Business News Deals Media

AIM announces framework deal with BBC for exploiting TV and radio recordings

By | Published on Tuesday 6 May 2014


The Association Of Independent Music has announced a new deal with the BBC and its commercial wing BBC Worldwide to simplify the licensing of live recordings made by the Corporation’s TV and radio channels for future commercial exploitation.

Technically the BBC needs permission from the labels of any signed artists whose live performances are recorded for TV or radio shows, though it’s standard for labels to provide such a waver for initial broadcast. However, should either party want to then commercially exploit that content, by releasing sessions as CDs or digitally, then a separate bespoke deal needs to be made, and this is where things often get complicated.

By having a standard agreement on how the commercial exploitation of BBC recordings can be undertaken by an artist’s record company with BBC Worldwide, AIM hopes to make that process much easier for its member labels.

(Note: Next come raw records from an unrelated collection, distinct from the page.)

(** A segment whose chunks are stored. *)
Record chunkedSeg := { cg_segNum : Z; cg_startLSN : Z; cg_refs : list ChunkRef }.

Inductive sink_err :=
| SinkChunker
| SinkChunkerPanic
| SinkPut (e : cas_err)
| SinkFence (e : fence_err)
| SinkSwept (h : Hash)
| SinkCommit (e : seg_err)
| SinkConfirm (e : fence_err) (removal : option serr).

Record Options := {
  o_Deployment : string;
  o_Timeline : Z;
  o_SystemIdentifier : string;
  o_SegmentSize : Z;
  o_WORM : option WORMPolicy;
  o_Encryption : option EncryptionInfo
}.

(** The random parts of one segment's names, and the nonce of each of its chunks. *)
Record draws := { dr_staging : string; dr_fence : string; dr_confirm : string; dr_nonce : Z -> string }.

Section sink.
Context `{CS : Codec string SegmentManifest} `{CR : Codec string gcRunRecord} `{CP : Codec string gcPin}.
Context `{L : LSN}.
Context (sha256 : string -> Hash) (cfg : config) (gear : byte -> Z) (ch : Chunker) (caps : Capabilities)
  (draw : Z -> draws).

(** ** Chunks of a segment *)

Definition is_chunk (i : item) : bool := match i with IChunk _ _ => true | IErr _ => false end.

(** Storing the chunks one by one, up to the first failure. *)
Fixpoint put_items (nonce : Z -> string) (items : list item) (c : CAS)
    : prog string (result sink_err (list ChunkRef) * CAS) :=
  match items with
  | [] => Ret (Ok [], c)
  | IErr _ :: _ => Ret (Err SinkChunker, c)
  | IChunk data off :: items =>
      let* r := PutChunk sha256 cfg (nonce off) (String.string_of_list_byte data) c in
      match r with
      | (Err e, c) => Ret (Err (SinkPut e), c)
      | (Ok info, c) =>
          let* r := put_items nonce items c in
          match r with
          | (Err e, c) => Ret (Err e, c)
          | (Ok refs, c) =>
              Ret (Ok ({| ref_Hash := ci_Hash info; ref_Offset := off; ref_Len := ci_Size info |} :: refs), c)
          end
      end
  end.

Definition chunkSegment (job : segJob) (c : CAS) : prog string (result sink_err chunkedSeg * CAS) :=
  match chunks_of gear ch (takeZ (sj_n job) (sj_buf job)) with
  | Returned items =>
      if negb (forallb is_chunk items) then Ret (Err SinkChunker, c)
      else
        let* r := put_items (dr_nonce (draw (sj_segNum job))) items c in
        match r with
        | (Err e, c) => Ret (Err e, c)
        | (Ok refs, c) =>
            Ret (Ok {| cg_segNum := sj_segNum job; cg_startLSN := sj_startLSN job; cg_refs := refs |}, c)
        end
  | _ => Ret (Err SinkChunkerPanic, c)
  end.
Definition file_id (f : FileEntry) : Z * string := (fe_TablespaceOID f, fe_Path f).
Definition dir_id (d : DirEntry) : Z * string := (de_TablespaceOID d, de_Path d).

Definition identity (i : Z * string) : string := FormatUint i.1 +:+ String NUL i.2.

Lemma identity_eq i j : 0 <= i.1 -> 0 <= j.1 -> identity i = identity j -> i = j.
Proof. intros Hi Hj H. destruct i, j. destruct (identity_inj _ _ _ _ Hi Hj H). cbn in *. by subst. Qed.

(** The loop over entries with their seen identities accepts lists without repetition. *)
Lemma NoDup_seen {A} (key : A -> string) (l : list A) : forall (seen : gset string),
  (NoDup (map key l) /\ (forall x, x ∈ l -> key x ∉ seen)) <->
  match l with
  | [] => True
  | x :: l => (key x ∉ seen) /\ NoDup (map key l) /\ (forall y, y ∈ l -> key y ∉ {[key x]} ∪ seen)
  end.
Proof.
  intros seen. destruct l as [|x l]; [split; [done|]; intros _; split; [constructor|]; intros y Hy; inversion Hy|].
  cbn [map]. rewrite NoDup_cons. setoid_rewrite elem_of_cons. setoid_rewrite list_elem_of_fmap. set_solver.
Qed.

Lemma check_files_spec files : forall seen out, check_files seen files = inr out <->
  Forall wf_file files /\ (NoDup (map fileIdentity files) /\ forall f, f ∈ files -> fileIdentity f ∉ seen) /\
  out = list_to_set (map fileIdentity files) ∪ seen.
Proof.
  induction files as [|f files IH]; intros seen out; cbn [check_files].
  - split.
    + intros [= <-]. split_and!; [constructor|constructor|intros f Hf; inversion Hf|set_solver].
    + intros (_ & _ & ->). f_equal. set_solver.
  - rewrite (NoDup_seen fileIdentity (f :: files)). rewrite Forall_cons, <- validateFileEntry_None.
    destruct (validateFileEntry f); [split; [done|by intros [[? _] _]]|].
    destruct (bool_decide_reflect (fileIdentity f ∈ seen)); [split; [done|by intros (_ & [? _] & _)]|].
    rewrite IH. cbn [map list_to_set]. set (L := list_to_set (map fileIdentity files)).
    replace (L ∪ ({[fileIdentity f]} ∪ seen)) with ({[fileIdentity f]} ∪ L ∪ seen) by set_solver. tauto.
Qed.

Definition wf_dir (d : DirEntry) : Prop := de_Path d <> "" /\ safe_path (de_Path d).

Lemma check_dirs_spec hasFile dirs : forall seen, check_dirs hasFile seen dirs = None <->
  Forall wf_dir dirs /\ (NoDup (map dirIdentity dirs) /\ forall d, d ∈ dirs -> dirIdentity d ∉ seen) /\
  Forall (fun d => hasFile (dirIdentity d) = false) dirs.
Proof.
  induction dirs as [|d dirs IH]; intros seen; cbn [check_dirs].
  - split; [|done]. intros _. split_and!; try constructor. intros d Hd. inversion Hd.
  - rewrite (NoDup_seen dirIdentity (d :: dirs)), !Forall_cons. unfold wf_dir at 1. rewrite <- safeManifestPath_None.
    destruct (String.eqb_spec (de_Path d) ""); [split; [done|]; by intros ([[? _] _] & _)|].
    destruct (bool_decide_reflect (dirIdentity d ∈ seen)); [split; [done|by intros (_ & [? _] & _)]|].
    destruct (safeManifestPath (de_Path d)); [split; [done|by intros ([[_ ?] _] & _)]|].
    destruct (hasFile (dirIdentity d)); [split; [done|by intros (_ & _ & [? _])]|].
    rewrite IH. tauto.
Qed.

Definition wf_encryption (e : EncryptionInfo) : Prop :=
  ei_Scheme e <> "" /\ ei_KEKRef e <> "" /\ ei_WrappedDEK e <> "" /\ 1 <= ei_EnvelopeVersion e /\
  exists raw, base64_DecodeString (ei_WrappedDEK e) = Some raw /\ raw <> "".

Lemma check_encryption_None e : check_encryption e = None <-> wf_encryption e.
Proof.
  unfold check_encryption, wf_encryption.
  destruct (String.eqb_spec (ei_Scheme e) ""); [naive_solver|].
  destruct (String.eqb_spec (ei_KEKRef e) ""); [naive_solver|].
  destruct (String.eqb_spec (ei_WrappedDEK e) ""); [naive_solver|].
  destruct (base64_DecodeString (ei_WrappedDEK e)) as [raw|]; [|split; [done|by intros (_ & _ & _ & _ & ? & ? & _)]].
  destruct (Nat.eqb_spec (String.length raw) 0) as [Hl|Hl].
  - split; [done|]. intros (_ & _ & _ & _ & r & [= <-] & Hr). by destruct raw.
  - destruct (Z.ltb_spec (ei_EnvelopeVersion e) 1); split; try done.
    + intros (_ & _ & _ & ? & _). lia.
    + intros _. split_and!; try done. exists raw. split; [done|]. by intros ->.
Qed.

Section exact.
Context `{L : LSN}.

(** What the header must say. *)
Definition wf_header (m : Manifest) : Prop :=
  m_Schema m = Schema /\ m_BackupID m <> "" /\ m_Deployment m <> "" /\ 1 <= m_PGVersion m /\
  m_SystemIdentifier m <> "" /\ m_StartLSN m <> "" /\ m_StopLSN m <> "" /\
  (forall start stop, ParseLSN (m_StartLSN m) = Some start -> ParseLSN (m_StopLSN m) = Some stop -> start <= stop) /\
  ((m_Type m = BackupTypeFull \/ m_Type m = BackupTypeSnapshot) /\ m_ParentBackupID m = "" \/
   m_Type m = BackupTypeIncremental /\ m_ParentBackupID m <> "" /\ m_ParentBackupID m <> m_BackupID m) /\
  1 <= m_Timeline m /\ m_BackupLabel m <> "" /\ m_Tablespaces m <> [].

Lemma stop_before_start_false m : stop_before_start m = false <->
  forall start stop, ParseLSN (m_StartLSN m) = Some start -> ParseLSN (m_StopLSN m) = Some stop -> start <= stop.
Proof.
  unfold stop_before_start. destruct (ParseLSN (m_StartLSN m)) as [a|]; [|naive_solver].
  destruct (ParseLSN (m_StopLSN m)) as [b|]; [|naive_solver]. rewrite Z.ltb_ge. naive_solver.
Qed.

(** One guard of a chain of early returns. *)
Lemma guard {A} (b : bool) (e : A) (rest : option A) (P Q : Prop) :
  (b = false <-> P) -> (rest = None <-> Q) -> ((if b then Some e else rest) = None <-> P /\ Q).
Proof. destruct b; naive_solver. Qed.

Lemma eqb_ne a b : String.eqb a b = false <-> a <> b.
Proof. apply String.eqb_neq. Qed.

Lemma ltb_one x : (x <? 1) = false <-> 1 <= x.
Proof. apply Z.ltb_ge. Qed.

Which is good news given that there are many more opportunities for making such content available beyond initial broadcast in the digital age.

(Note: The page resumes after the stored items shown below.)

(* ===== verification/ManifestRead.v ===== *)
(** Reading backup manifests (internal/backup/manifest.go, manifest_scan.go, manifest_stream.go, sign.go).

    [tokenize] is the scanner of [encoding/json], [unmarshal_manifest], [unmarshal_header] and
    [unmarshal_file] its struct decoding, [encode_manifest] and [encode_file] its encoding; PEM, X.509
    and Ed25519 are an interface.  The caps on sizes and the temporary file of the canonical form are
    left out: what would be spooled is a string.  A nil list is an empty one. *)
From S2P Require Import Prelude GoString Lsn Hash Json BackupManifest.
From Stdlib Require Import Ascii.

Local Open Scope string_scope.
Local Open Scope list_scope.
Local Open Scope Z_scope.
#[local] Arguments String.append : simpl nomatch.

(** ** Documents with one meaning *)

Definition schema_byte (c : ascii) : bool :=
  let b := byte_of c in
  (97 <=? b) && (b <=? 122) || (48 <=? b) && (b <=? 57) || (b =? 95).

Definition isSchemaKey (key : string) : bool := negb (String.eqb key "") && all_chars schema_byte key.

(** [jsonFoldKey] on the keys that reach it, which are ASCII: letters are raised. *)
Definition raise (c : ascii) : ascii :=
  if (97 <=? byte_of c) && (byte_of c <=? 122) then Ascii.ascii_of_N (Ascii.N_of_ascii c - 32) else c.

Fixpoint jsonFoldKey (key : string) : string :=
  match key with EmptyString => EmptyString | String c s => String (raise c) (jsonFoldKey s) end.

(** What a check of the next value says: clean, with the tokens after it, or the two errors. *)
Inductive dup_result := DupOk (d : list token) | DupMalformed | DupAmbiguous.

(** The loops of [checkNoDupKeys] over an array and over an object; the closing token is read
    without looking at the error. *)
Definition dup_arr (rd : list token -> dup_result) :=
  fix arr (n : nat) (d : list token) : dup_result :=
    match n with
    | O => DupMalformed
    | S n =>
        if More d then match rd d with DupOk d => arr n d | e => e end
        else DupOk (tail d)
    end.

Definition dup_obj (rd : list token -> dup_result) :=
  fix obj (n : nat) (seen : gset string) (d : list token) : dup_result :=
    match n with
    | O => DupMalformed
    | S n =>
        if More d then
          match d with
          | TStr key :: d =>
              if negb (isSchemaKey key) then DupAmbiguous
              else if bool_decide (jsonFoldKey key ∈ seen) then DupAmbiguous
              else match rd d with DupOk d => obj n ({[jsonFoldKey key]} ∪ seen) d | e => e end
          | _ => DupMalformed
          end
        else DupOk (tail d)
    end.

AIM boss Alison Wenham told reporters: “The new agreement now means that we have in place a commercial licensing framework with the BBC that is free from red tape, user-friendly, transparent and fair, and which will allow AIM members to exploit both new and archive material across all physical and digital platforms”.

Dominic Walker, Director Radio and Music at BBC Worldwide, added: “We are delighted that this unlocks archive content for joint exploitation and opens up many opportunities for mutual gain on level terms; we look forward to long and fruitful relationships with all AIM members”.